Quando BioHazard foi lançado no Japão em 1996 para
o PlayStation, o jogo foi um sucesso instantâneo. Quando
foi lançado nos EUA como Resident Evil, o impacto foi o
mesmo. Apesar de ser exageradamente 'inspirado' (ahem, copiado)
de Alone in the Dark, crítica e público marca o
título como inventor do gênero que acabou sendo batizado
de 'Horror de Sobrevivência'. E agora, seis anos depois,
a empresa reinventa o primeiro episódio, preparando-se
para a nova geração de jogos da série.
A primeira, e mais óbvia, mudança é no visual.
Cada centímetro da mansão foi remodelado em extremo
detalhe, em alta resolução, com um incrível
sistema de luz e sombra e novas animações que dão
vida ao tétrico ambiente. Os personagens sofreram uma plástica
semelhante, e estão com qualidade comparável aos
antigos filmes pré-renderizados. O resultado final é
de tirar o fôlego... e aterrorizar ainda mais.
O espírito da série continua intacto: você
explora a enorme mansão com pouca munição,
lutando contra monstros em situações enervantes
e, em diversas ocasiões, leva sustos com aparições
repentinas de criaturas entrando pelas janelas. Até o sistema
de controle permanece basicamente inalterado (as inovações
de Nemesis foram adicionadas, como a virada rápida). Mas
isso não quer dizer que só os gráficos mudaram...

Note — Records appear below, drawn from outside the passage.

(* ===== verification/Http1Typed.v ===== *)
(** What a handler of HTTP/1 messages may rely on, whatever the client sends:
    a typing of messages that [http1/Transport.cpp] establishes. *)
From S2P Require Import Prelude StreamBuf Headers Http1 Http1Transport Http1Spec.

#[export] Instance exn_dec : EqDecision exn.
Proof. solve_decision. Defined.
#[export] Instance fault_dec : EqDecision fault.
Proof. solve_decision. Defined.
#[export] Instance outcome_dec `{EqDecision A} : EqDecision (outcome A).
Proof. solve_decision. Defined.

(** ** Types *)

(** A name in lower case, without a colon; no line feeds. *)
Definition typed_header (e : header) : Prop :=
  asciiLower (fst e) = fst e /\ absent 58 (fst e) /\ absent NL (fst e) /\ absent NL (snd e).

Definition typed_headers (h : Headers) : Prop := Forall typed_header (kv_ h).

(** The body is as long as the headers say. *)
Record typed_message `{Multimap} (m : IncomingMessage) : Prop := mk_typed_message {
  tm_first : absent NL (first_line m);
  tm_headers : typed_headers (in_headers m);
  tm_body : getContentLength (in_headers m) = Ret (i64 (zlen (in_body m)))
}.

#[export] Instance typed_headers_dec h : Decision (typed_headers h).
Proof. unfold typed_headers, typed_header. apply _. Defined.

#[export] Instance typed_message_dec `{Multimap} m : Decision (typed_message m).
Proof.
  destruct (decide (absent NL (first_line m) /\ typed_headers (in_headers m) /\
                    getContentLength (in_headers m) = Ret (i64 (zlen (in_body m))))) as [Hm|Hm]; [left|right].
  - destruct Hm as (? & ? & ?). by split.
  - intros []. by apply Hm.
Defined.

(** ** Lines and headers are well typed *)

Lemma tolower_twice c : tolower (tolower c) = tolower c.
Proof.
  unfold tolower. destruct ((65 <=? c) && (c <=? 90)) eqn:E; [|by rewrite E]. apply andb_true_iff in E as [?%Z.leb_le ?%Z.leb_le].
  destruct ((65 <=? c + 32) && (c + 32 <=? 90)) eqn:E2; [|done]. apply andb_true_iff in E2 as [_ ?%Z.leb_le]. lia.
Qed.

Lemma asciiLower_typed c s : c < 65 -> absent c s -> absent c (asciiLower s).
Proof.
  intros Hc Hs. unfold absent, asciiLower. rewrite Forall_map. eapply Forall_impl; [exact Hs|]. intros x Hx. unfold compose, tolower.
  destruct ((65 <=? x) && (x <=? 90)) eqn:E; [|done]. apply andb_true_iff in E as [?%Z.leb_le _]. lia.
Qed.

Lemma resize_absent c s n : 0 <= n <= zlen s -> absent c s -> absent c (str_resize s n).
Proof. intros Hn Hs. rewrite str_resize_take by done. by apply Forall_take. Qed.

Lemma trim_loop_le s i : (trim_loop s i <= i)%nat.
Proof. induction i as [|i IH]; cbn [trim_loop]; [done|]. destruct (isLWS _); lia. Qed.

Lemma trimLWS_absent c s : absent c s -> absent c (trimLWS s).
Proof.
  intros Hs. unfold trimLWS, trimLeadingLWS, trimTrailingLWS. apply Forall_drop. destruct (_ =? _)%nat; [done|].
  apply resize_absent; [|done]. pose proof (trim_loop_le s (length s)). unfold zlen. lia.
Qed.

Lemma removeTrailing_absent c s d : absent c s -> absent c (removeTrailingChar s d).
Proof.
  intros Hs. unfold removeTrailingChar. destruct (zlen s =? 0) eqn:E; cbn [negb andb]; [done|]. destruct (_ =? d); [|done].
  apply resize_absent; [|done]. pose proof (zlen_nonneg s). lia.
Qed.

Lemma typed_add `{Multimap} `{!MultimapOk} h name value :
  typed_headers h -> typed_header (name, value) -> typed_headers (Headers_add h name value).
Proof. intros Hh He. unfold typed_headers, Headers_add. cbn [kv_]. rewrite place_perm. by constructor. Qed.

Lemma getLine_typed b :
  sat (fun r => match fst r with Some line => absent NL line | None => True end) (fun _ => True) (fun _ => True) (getLine b).
Proof.
  unfold getLine, findEndOfLine. destruct (_ =? 0); [done|]. destruct ((buf_ b).[_]) as [c|?|?]; [|done|done].
  cbn [mbind outcome_bind]. destruct (if c =? NL then _ else _); [|done]. pose proof (find_char_cases NL (buf_ b)) as Hf.
  destruct (find_char NL (buf_ b)) as [i|]; [|done]. destruct Hf as (l & rest & -> & Hl & <-).
  cbn [mbind outcome_bind]. replace (Z.of_nat (length l) + 1) with (zlen (l ++ [NL])) by (rewrite zlen_app; done).
  rewrite (cons_middle NL l rest), (assoc_L (++) l [NL] rest), arr_slice_app. cbn [mbind outcome_bind]. destruct (sb_advance _ _); [|done|done].
  cbn. unfold trimNewline. rewrite removeTrailingChar_app. by apply removeTrailing_absent.
Qed.

Section transport.
Context {W : Type} `{HO : Owner W} `{HM : Multimap} `{!MultimapOk}.

(** Ill-typed calls are errors. *)
Definition checked : Owner W := {|
  handleIncomingMessage m w := if decide (typed_message m) then handleIncomingMessage m w else Undef AssertionFailed;
  onEndOfMessageHeaders h w := if decide (typed_headers h) then onEndOfMessageHeaders h w else Undef AssertionFailed;
  replaced := replaced;
  close_connection := close_connection
|}.

(** The same outcome, and [P] of what is returned. *)
Definition agree {A} (P : A -> Prop) (m1 m2 : outcome A) : Prop := m1 = m2 /\ sat P (fun _ => True) (fun _ => True) m2.

Lemma agree_bind {A B} (Q : A -> Prop) (P : B -> Prop) m1 m2 k1 k2 :
  agree Q m1 m2 -> (forall a, Q a -> agree P (k1 a) (k2 a)) -> agree P (m1 ≫= k1) (m2 ≫= k2).
Proof. intros [-> Hq] Hk. destruct m2 as [a|?|?]; cbn in *; [by apply Hk|done|done]. Qed.

Lemma agree_same {A} (P : A -> Prop) m : sat P (fun _ => True) (fun _ => True) m -> agree P m m.
Proof. done. Qed.

(** ** The state of a transport is well typed *)

Definition head_typed (m : IncomingMessage) : Prop := absent NL (first_line m) /\ typed_headers (in_headers m).

(** A message is empty until its headers are complete, and then not complete. *)
Definition typed_transport (t : Transport) : Prop :=
  match incoming_message_ t with
  | None => True
  | Some m =>
      head_typed m /\
      if message_headers_complete_ t
      then getContentLength (in_headers m) = Ret (expected_body_length_ t) /\ isMessageComplete t = false
      else in_body m = []
  end.

Definition fine (t : Transport) (w : W) : Prop := replaced w = true \/ typed_transport t.

Lemma headerLine_typed t m line :
  incoming_message_ t = Some m -> message_headers_complete_ t = false -> typed_transport t -> absent NL line ->
  sat typed_transport (fun _ => True) (fun _ => True) (headerLine t line).
Proof.
  intros Hm Hc Ht Hl. unfold headerLine. pose proof (find_char_cases 58 line) as Hf.
  destruct (find_char 58 line) as [i|]; [|done]. destruct Hf as (name & rest & -> & Hn & <-).
  unfold incoming. rewrite Hm. cbn [mbind outcome_bind]. unfold typed_transport in *. rewrite Hm, Hc in Ht.
  cbn [incoming_message_ message_headers_complete_ sat]. rewrite Hc. destruct Ht as [[Hf Hh] Hb]. split; [|done].
  split; [done|]. apply typed_add; [done|]. rewrite str_resize_take by (rewrite zlen_app; pose proof (zlen_nonneg (58 :: rest)); unfold zlen; lia).
  rewrite Nat2Z.id, take_app_length. apply Forall_app in Hl as [Hln Hlr].
  split; [|split; [by apply asciiLower_typed|split; [by apply asciiLower_typed|]]].
  - cbn [fst]. unfold asciiLower. rewrite map_map. apply map_ext. intros c. apply tolower_twice.
  - apply trimLWS_absent, Forall_drop, Forall_app. done.
Qed.

Lemma headerContinuation_typed t m line :
  incoming_message_ t = Some m -> message_headers_complete_ t = false -> typed_transport t -> absent NL line ->
  sat typed_transport (fun _ => True) (fun _ => True) (headerContinuation t line).
Proof.
  intros Hm Hc Ht Hl. unfold headerContinuation. case_bool_decide; [done|]. unfold incoming. rewrite Hm. cbn [mbind outcome_bind].
  destruct (find _ _) as [it|]; [|done]. unfold typed_transport in *. rewrite Hm, Hc in Ht.
  cbn [incoming_message_ with_message message_headers_complete_ sat]. rewrite Hc. destruct Ht as [[Hf Hh] Hb].
  split; [|done]. split; [done|]. unfold typed_headers, in_headers, set_headers in *. cbn [in_message headers_ kv_].
  apply Forall_alter; [done|]. intros e _ (He1 & He2 & He3 & He4). split; [done|]. split; [done|]. split; [done|].
  by apply Forall_app.
Qed.

(** ** Every step checks *)

Lemma handleMessage_agrees t m w :
  incoming_message_ t = Some m -> typed_message m ->
  agree (fun r => fine (fst r) (snd r)) (handleMessage (H := checked) t w) (handleMessage t w).
Proof.
  intros Hm Ht. unfold handleMessage. rewrite Hm. cbn [handleIncomingMessage checked]. rewrite decide_True by done.
  apply (agree_bind (fun _ => True)); [by destruct (handleIncomingMessage m w)|]. intros w' _.
  cbn [replaced close_connection checked]. destruct (replaced w') eqn:E; (split; [done|]); cbn; [by left|by right].
Qed.

Lemma markHeadersComplete_agrees t m w :
  incoming_message_ t = Some m -> head_typed m ->
  agree (fun r => incoming_message_ (fst r) = Some m /\ message_headers_complete_ (fst r) = true /\
                  getContentLength (in_headers m) = Ret (expected_body_length_ (fst r)))
    (markHeadersComplete (H := checked) t w) (markHeadersComplete t w).
Proof.
  intros Hm [_ Ht]. unfold markHeadersComplete, incoming. rewrite Hm. cbn [mbind outcome_bind].
  destruct (getContentLength (in_headers m)) as [n|?|?] eqn:En; cbn [mbind outcome_bind]; [|by split|by split].
  cbn [onEndOfMessageHeaders checked]. rewrite decide_True by done.
  apply (agree_bind (fun _ => True)); [by destruct (onEndOfMessageHeaders _ w)|]. intros w' _. by split.
Qed.

Lemma complete_typed t m :
  incoming_message_ t = Some m -> head_typed m -> getContentLength (in_headers m) = Ret (expected_body_length_ t) ->
  isMessageComplete t = true -> typed_message m.
Proof.
  intros Hm [Hf Hh] Hl Hc. unfold isMessageComplete in Hc. rewrite Hm in Hc. apply Z.eqb_eq in Hc. split; [done|done|].
  by rewrite Hl, Hc.
Qed.

Lemma readBody_typed t m b :
  incoming_message_ t = Some m ->
  sat (fun r => exists m', incoming_message_ (fst r) = Some m' /\ first_line m' = first_line m /\ in_headers m' = in_headers m /\
                  message_headers_complete_ (fst r) = message_headers_complete_ t /\ expected_body_length_ (fst r) = expected_body_length_ t)
    (fun _ => True) (fun _ => True) (readBody t b).
Proof.
  intros Hm. unfold readBody, readChunked, readContent. destruct (_ =? -1); [done|]. unfold incoming. rewrite Hm. cbn [mbind outcome_bind].
  destruct (arr_slice _ _ _); [|done|done]. cbn [mbind outcome_bind]. destruct (sb_advance _ _); [|done|done]. cbn. by eexists.
Qed.

Abbreviation fine_after := (fun r : bool * (Transport * W * StreamBuf) => fine (fst (fst (snd r))) (snd (fst (snd r)))).

Lemma processInput_agrees t w b :
  replaced w = false -> fine t w -> agree fine_after (processInput (H := checked) t w b) (processInput t w b).
Proof.
  intros Hr [Hx|Ht]; [congruence|]. unfold processInput. destruct (sb_isEmpty b); [by split; [|right]|].
  destruct (incoming_message_ t) as [m|] eqn:Hm.
  2: { rewrite bool_decide_eq_false_2 by (intros [? ?]; congruence). cbn [andb].
       eapply agree_bind; [apply agree_same, getLine_typed|]. intros [[line|] b'] Hl; cbn in Hl; [|by split; [|right]].
       split; [done|]. cbn. right. unfold typed_transport. cbn. split; [|done]. split; [done|]. constructor. }
  rewrite bool_decide_eq_true_2 by done. cbn [andb]. pose proof Ht as Ht'. unfold typed_transport in Ht. rewrite Hm in Ht.
  destruct Ht as [Hh Hrest].
  destruct (message_headers_complete_ t) eqn:Hc.
  - destruct Hrest as [Hl Hi]. rewrite Hi. cbn [negb andb]. eapply agree_bind; [apply agree_same, (readBody_typed t m b Hm)|].
    intros [t1 b1] (m' & Hm' & Hf & Hh' & Hc' & He'). cbn [fst] in *. rewrite Hc in Hc'.
    assert (head_typed m') as Hht by (unfold head_typed; by rewrite Hf, Hh'). rewrite <- Hh', <- He' in Hl.
    destruct (isMessageComplete t1) eqn:Ei.
    + eapply agree_bind; [by apply (handleMessage_agrees t1 m'); [|by eapply complete_typed]|]. intros [t2 w2] Hfine. by split.
    + split; [done|]. cbn. right. unfold typed_transport. by rewrite Hm', Hc'.
  - cbn [andb]. eapply agree_bind; [apply agree_same, getLine_typed|]. intros [[line|] b'] Hline; cbn in Hline; [|by split; [|right]].
    destruct line as [|c l].
    + eapply agree_bind; [by apply (markHeadersComplete_agrees t m)|]. intros [t1 w1] (Hm1 & Hc1 & Hl1). cbn [fst] in *.
      destruct (isMessageComplete t1) eqn:Ei.
      * eapply agree_bind; [by apply (handleMessage_agrees t1 m); [|by eapply complete_typed]|]. intros [t2 w2] Hfine. by split.
      * split; [done|]. cbn. right. unfold typed_transport. by rewrite Hm1, Hc1.
    + eapply agree_bind; [|intros t1 Ht1; split; [done|right; exact Ht1]]. apply agree_same.
      destruct (_ || _); [by apply (headerContinuation_typed t m)|by apply (headerLine_typed t m)].
Qed.

Lemma onInput_agrees t w b :
  replaced w = false -> fine t w ->
  agree (fun r => fine (fst (fst r)) (snd (fst r))) (onInput (H := checked) t w b) (onInput t w b).
Proof.
  unfold onInput. generalize (S (Z.to_nat (sb_size b))) as fuel. intros fuel. revert t w b.
  induction fuel as [|fuel IH]; intros t w b Hr Hf; cbn [input_loop]; [by split|].
  eapply agree_bind; [by apply processInput_agrees|]. intros [more [[t1 w1] b1]] Hf1. cbn [fst snd] in Hf1.
  cbn [replaced checked]. destruct (more && _); [|by split]. destruct (replaced w1) eqn:Hr1; [by split|by apply IH].
Qed.

Lemma feed_agrees chunks : forall t w b,
  fine t w -> feed (H := checked) t w b chunks = feed t w b chunks.
Proof.
  induction chunks as [|d chunks IH]; intros t w b Hf; cbn [feed]; [done|]. cbn [replaced checked].
  destruct (replaced w) eqn:Hr; [done|]. destruct (sb_write b d) as [b1|?|?]; cbn [mbind outcome_bind]; [|done|done].
  destruct (onInput_agrees t w b1 Hr Hf) as [-> Hs]. destruct (onInput t w b1) as [[[t1 w1] b2]|?|?]; cbn in *; [|done|done].
  by apply IH.
Qed.

(** C14: whatever octets a client sends, and however they are cut, what an HTTP/1
    transport hands over is well typed: first line and headers without line
    feeds, header names in lower case and without colons, and a body exactly as
    long as the headers announce; the hook at the end of the headers gets
    well-typed headers.  To check it at every call, failing when it does not
    hold, changes nothing. *)
Theorem handlers_get_typed_messages (w : W) chunks :
  feed (H := checked) new_Transport w empty_StreamBuf chunks = feed new_Transport w empty_StreamBuf chunks.
Proof. apply feed_agrees. by right. Qed.

End transport.

(** ** At work *)

(** An owner that keeps what it is given. *)
#[local] Instance keeper : Owner (list IncomingMessage) := {|
  handleIncomingMessage m w := Ret (w ++ [m]);
  onEndOfMessageHeaders h w := Ret w;
  replaced w := false;
  close_connection w := w
|}.

Definition mixed_input : list (list Z) :=
  [str "POST /a HTTP/1.1" ++ CRLF ++ str "CONTENT-length: 3" ++ CRLF ++ CRLF; str "a" ++ CRLF; str "GET / HTTP/1.1" ++ CRLF ++ CRLF].

(** A message whose body is a letter and the end of its line, and one without a body. *)
Lemma handlers_get_typed_messages_witness :
  feed (H := checked) new_Transport [] empty_StreamBuf mixed_input = feed new_Transport [] empty_StreamBuf mixed_input /\
  (exists t b, feed new_Transport [] empty_StreamBuf mixed_input =
     Ret (t, [mk_IncomingMessage (str "POST /a HTTP/1.1") (mk_Message (str "a" ++ CRLF) (mk_Headers [(str "content-length", str "3")]));
              mk_IncomingMessage (str "GET / HTTP/1.1") new_Message], b)).
Proof.
  split; [apply handlers_get_typed_messages|]. do 2 eexists. vm_compute. reflexivity.
Defined.
(* ===== verification/Touches.v ===== *)
(** The transports reach their connection only through [send], the outgoing
    buffer and [close]: whatever relation these keep, a call of [onInput] keeps. *)
From stdpp Require Import gmap relations.
From S2P Require Import Prelude StreamBuf Sender HpackTable Headers Routes Frame Settings.
From S2P Require Import Http1 Http1Transport Http1Server Http2 ServerConnection.

Section touches.
Context {C : Type} `{Sender C} `{Multimap} (R : C -> C -> Prop) `{!PreOrder R}.
Context (R_send : forall c mem len c', send c mem len = Ret c' -> R c c').
Context (R_out : forall c t, R c (set_out c t)).

(** If [m] returns, the connection [f] in its result is related to [c]. *)
Definition touch {A} (f : A -> C) (c : C) (m : outcome A) : Prop :=
  match m with Ret a => R c (f a) | _ => True end.

Lemma touch_ret {A} (f : A -> C) c a : R c (f a) -> touch f c (Ret a).
Proof. done. Qed.

Lemma touch_bind {A B} (f : A -> C) (g : B -> C) c m k :
  touch f c m -> (forall a, touch g (f a) (k a)) -> touch g c (m ≫= k).
Proof.
  destruct m as [a|?|?]; cbn; try done. intros Hm Hk. specialize (Hk a). destruct (k a); try done. cbn in *. by etrans.
Qed.

(** A step that does not touch it. *)
Lemma touch_pure {A B} (g : B -> C) c (m : outcome A) k : (forall a, touch g c (k a)) -> touch g c (m ≫= k).
Proof. by destruct m; cbn. Qed.

Create HintDb touch.

Ltac touches :=
  repeat
    (cbv zeta beta; cbn [fst snd conn upgraded messages_sent compose id];
     match goal with
     | |- touch _ _ (Ret _ ≫= _) => cbn [mbind outcome_bind]
     | |- touch _ _ (Ret _) => apply touch_ret; cbn; reflexivity
     | |- touch _ _ (Throw _) => exact I
     | |- touch _ _ (Undef _) => exact I
     | |- touch _ _ (_ ≫= _) =>
         first [ eapply touch_bind; [solve [eauto with touch]|]; intros ? | apply touch_pure; intros ? ]
     | |- touch _ _ (match ?x with _ => _ end) => destruct x
     end); try solve [eauto with touch].

Lemma touch_send c mem len : touch id c (send c mem len).
Proof. unfold touch. destruct (send c mem len) eqn:E; try done. by eapply R_send. Qed.
Hint Resolve touch_send : touch.

Lemma touch_send_payload raw c ws : touch id c (send_payload raw c ws).
Proof.
  unfold send_payload. apply touch_pure. intros [p t]. destruct (send _ _ _) as [c'|?|?] eqn:E; cbn; try done.
  etrans; [apply (R_out c t)|by eapply R_send].
Qed.
Hint Resolve touch_send_payload : touch.

(** ** HTTP/2 *)

Abbreviation of_h2 := (fun r : Impl * C * StreamBuf => snd (fst r)).

Section http2.
Context (char_signed : bool) (raw : list Z).

Lemma touch_dispatch st c : touch id c (Impl_dispatch raw st c).
Proof. unfold Impl_dispatch, ServerStream_onRequest, sendResponse, writeHeadersFrame. touches. Qed.
Hint Resolve touch_dispatch : touch.

Lemma touch_receiveBody h s c b : touch of_h2 c (receiveBody char_signed raw h s c b).
Proof.
  unfold receiveBody, receiveData, receiveHeaders, receivePing, receiveResetStream, receiveSettings, receiveWindowUpdate,
    sendPingResponse, ackSettings.
  touches.
Qed.
Hint Resolve touch_receiveBody : touch.

Lemma touch_processFrameBody s c b : touch of_h2 c (processFrameBody char_signed raw s c b).
Proof. unfold processFrameBody. touches. Qed.
Hint Resolve touch_processFrameBody : touch.

Lemma touch_receiveFrame s c b :
  touch (fun r : bool * (Impl * C * StreamBuf) => of_h2 (snd r)) c (receiveFrame char_signed raw s c b).
Proof. unfold receiveFrame. touches. Qed.
Hint Resolve touch_receiveFrame : touch.

Lemma touch_frames_loop fuel : forall s c b, touch of_h2 c (frames_loop char_signed raw fuel s c b).
Proof. induction fuel as [|fuel IH]; intros s c b; cbn [frames_loop]; [exact I|]. touches. Qed.
Hint Resolve touch_frames_loop : touch.

Lemma touch_receivePreface s c b : touch of_h2 c (receivePreface char_signed raw s c b).
Proof. unfold receivePreface, receiveFrames. touches. Qed.
Hint Resolve touch_receivePreface : touch.

Lemma touch_Impl_onInput s c b : touch of_h2 c (Impl_onInput char_signed raw s c b).
Proof.
  unfold Impl_onInput, receiveFrames. destruct (prefaceReceived_ s); touches.
Qed.
Hint Resolve touch_Impl_onInput : touch.

Lemma touch_new_Impl size decode settings c :
  touch (fun r : Impl * C => snd r) c (new_Impl char_signed size decode settings c).
Proof.
  unfold new_Impl, initialize, sendPreface. touches.
Qed.
Hint Resolve touch_new_Impl : touch.

End http2.

(** ** HTTP/1 *)

Section http1.
Context (env : Env C) (R_close : forall c, R c (connection_close env c)).

Hint Resolve touch_send touch_send_payload touch_dispatch touch_new_Impl touch_Impl_onInput : touch.

Lemma touch_send_message line m w : touch conn (conn w) (send_message env line m w).
Proof. unfold send_message, sendMessage. touches. Qed.
Hint Resolve touch_send_message : touch.

Lemma touch_send_responses rs : forall w, touch conn (conn w) (send_responses env rs w).
Proof.
  induction rs as [|r rs IH]; intros w; cbn [send_responses]; [by apply touch_ret|].
  unfold server_sendResponse. eapply touch_bind; [|apply IH]. touches.
Qed.
Hint Resolve touch_send_responses : touch.

Lemma touch_onEndOfMessageHeaders h w : touch conn (conn w) (server_onEndOfMessageHeaders env h w).
Proof. unfold server_onEndOfMessageHeaders, handleExpect, server_sendResponse. touches. Qed.

Lemma touch_confirmUpgrade token w : touch conn (conn w) (confirmUpgrade env token w).
Proof. unfold confirmUpgrade, sendHeaders. touches. Qed.
Hint Resolve touch_confirmUpgrade : touch.

Lemma touch_HTTP2Upgrader u req c : touch (fun r : Impl * C => snd r) c (HTTP2Upgrader_upgrade env u req c).
Proof. unfold HTTP2Upgrader_upgrade. touches. Qed.
Hint Resolve touch_HTTP2Upgrader : touch.

Lemma touch_upgrade s req w : touch conn (conn w) (upgrade env s req w).
Proof. unfold upgrade, ServerStream_onRequest, sendResponse, writeHeadersFrame. touches. Qed.
Hint Resolve touch_upgrade : touch.

Lemma touch_tryUpgrade req w : touch (fun u => conn (default w u)) (conn w) (tryUpgrade env req w).
Proof. unfold tryUpgrade. touches. Qed.
Hint Resolve touch_tryUpgrade : touch.

Lemma touch_handleIncomingMessage m w : touch conn (conn w) (server_handleIncomingMessage env m w).
Proof.
  unfold server_handleIncomingMessage, server_onRequest, server_dispatch. apply touch_pure. intros line.
  eapply touch_bind; [apply touch_tryUpgrade|]. intros [w'|]; cbn; [done|]. touches.
Qed.

Abbreviation of_h1 := (fun r : Transport * World C * StreamBuf => conn (snd (fst r))).
Abbreviation of_h1' := (fun r : Transport * World C => conn (snd r)).

#[local] Existing Instance server_owner.

Lemma touch_handleMessage t w : touch of_h1' (conn w) (handleMessage (H := server_owner env) t w).
Proof.
  unfold handleMessage. destruct (incoming_message_ t) as [m|]; [|exact I].
  eapply touch_bind; [apply touch_handleIncomingMessage|]. intros w1. cbn.
  destruct (bool_decide _); [by apply touch_ret|]. apply touch_ret. destruct (bool_decide _); cbn; [apply R_close|reflexivity].
Qed.


Lemma touch_processInput t w b :
  touch (fun r : bool * (Transport * World C * StreamBuf) => of_h1 (snd r)) (conn w) (processInput (H := server_owner env) t w b).
Proof.
  pose proof touch_handleMessage. pose proof touch_onEndOfMessageHeaders.
  assert (forall t w, touch of_h1' (conn w) (markHeadersComplete (H := server_owner env) t w)) as Hmark.
  { intros t0 w0. unfold markHeadersComplete. touches. }
  unfold processInput. touches.
Qed.
Hint Resolve touch_processInput : touch.

Lemma touch_input_loop fuel : forall t w b, touch of_h1 (conn w) (input_loop (H := server_owner env) fuel t w b).
Proof. induction fuel as [|fuel IH]; intros t w b; cbn [input_loop]; [exact I|]. touches. Qed.

Abbreviation of_conn := (fun r : AnyTransport * World C * StreamBuf => conn (snd (fst r))).

Lemma touch_http1_input t w b : touch of_conn (conn w) (http1_input env t w b).
Proof. pose proof touch_input_loop. unfold http1_input, server_onInput, onInput. touches. Qed.
Hint Resolve touch_http1_input : touch.

Lemma touch_http2_input s w b : touch of_conn (conn w) (http2_input env s w b).
Proof. unfold http2_input. touches. Qed.
Hint Resolve touch_http2_input : touch.

(** The whole of a transport's input call. *)
Lemma touch_transport_onInput t w b : touch of_conn (conn w) (transport_onInput env (t, w) b).
Proof.
  unfold transport_onInput. destruct t as [|t|s]; [|touches|touches].
  unfold SwitchTransport_onInput. apply touch_pure. intros [maybe definitely]. touches.
Qed.

End http1.
End touches.
Definition dispatch (s : Server) (event : epoll_event) : outcome Server :=
  s ← (if ev_out event then receiver_pollOut (ev_target event) s else Ret s);
  if ev_in event then receiver_pollIn (ev_target event) s else Ret s.

Fixpoint dispatch_all (events : list epoll_event) (s : Server) : outcome Server :=
  match events with
  | [] => Ret s
  | e :: events => s ← dispatch s e; dispatch_all events s
  end.

(** A connection that is destroyed while it is open asks to be removed. *)
Fixpoint remove_loop (fuel : nat) (s : Server) : outcome Server :=
  match remove_clients_ s with
  | [] => Ret s
  | fd :: _ =>
      match fuel with
      | O => Undef OutOfFuel
      | S fuel =>
          let s := erase_client fd (with_sys s (sys_close (sys s) fd)) in
          remove_loop fuel (with_clients s (clients_ s) (tail (remove_clients_ s)) (sys s))
      end
  end.

Definition remove_dead_clients (s : Server) : outcome Server :=
  remove_loop (length (remove_clients_ s) + size (clients_ s)) s.

Definition close_all_clients (s : Server) : Server :=
  foldl (fun s fd => erase_client fd s) s (elements (dom (clients_ s))).

Definition cleanup (s : Server) : Server :=
  let s := mk_ServerImpl (clients_ s) (remove_clients_ s) (keep_running_ s) (server_epfd_ s) (-1)
             (sys_close (sys s) (listenfd_ s)) in
  close_all_clients s.

(** The body of the loop. *)
Definition turn (events : list epoll_event) (s : Server) : outcome Server :=
  s ← dispatch_all events s;
  remove_dead_clients s.

(** Whether the loop has returned; if not, it waits for the next answer. *)
Fixpoint loop (answers : list wait_answer) (s : Server) : outcome (bool * Server) :=
  if negb (keep_running_ s) then Ret (true, cleanup s)
  else
    match answers with
    | [] => Ret (false, s)
    | Events events :: answers => s ← turn events s; loop answers s
    | Interrupted :: answers => s ← turn [] s; loop answers s
    | WaitFailed :: _ => Throw (runtime_error "epoll_wait")
    end.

Mostrando seu respeito pelos fãs da série, a Capcom
parece ciente de que muita gente joga Resident Evil pela adrenalina
e os sustos. Pensando nisso, a empresa conseguiu refinar ainda
mais a arte de apavorar o jogador, adicionando algumas pequenas
novidades, discretas mudanças e muitas novas áreas
na mansão (e não estamos falando de uma salinha
ou duas). Quem se lembra do original perceberá que eles
realmente se esforçaram para agradar mesmo quem decorou
totalmente a primeira aventura.
As diferenças entre os personagens selecionáveis
Chris e Jill parecem mais pronunciadas, especialmente com um novo
elemento estratégico: a defesa. Quando um monstro te agarra,
você tem a opção de gastar um item especial
para impedir que ele te ataque. Além de oferecer mais profundida
ao jogo, as animações para essas defesas são...
divertidas, para dizer o mínimo (ver um zumbi pipocando
depois de levar um choque do Tazer de Jill ou fazer ele engolir
uma bomba de Chris não tem preço).
Mas ainda assim existe muita coisa para te surpreender. Você
vai estranhar quando sair e voltar para uma sala e encontrar o
mesmo zumbi caído no chão... e se perguntará
por que ele não sumiu como no original. Não queremos
estragar a graça do jogo... mas vale a pena ler um caderno
que diz como se livrar permanentemente dos zumbis, localizado
perto da primeira caixa-forte.
A única verdadeira fraqueza de Resident Evil é
que ele insiste em manter alguns dos velhos defeitos da série.
O controle continua problemático, sendo orientado em relação
ao personagem e sem suporte para precisão analógica.
E o limite de itens continua sendo um inconveniente que mais frustra
do que adiciona à jogabilidade.
No final das contas, esse remake é parte homenagem, parte
apresentação para uma nova fase na vida da série.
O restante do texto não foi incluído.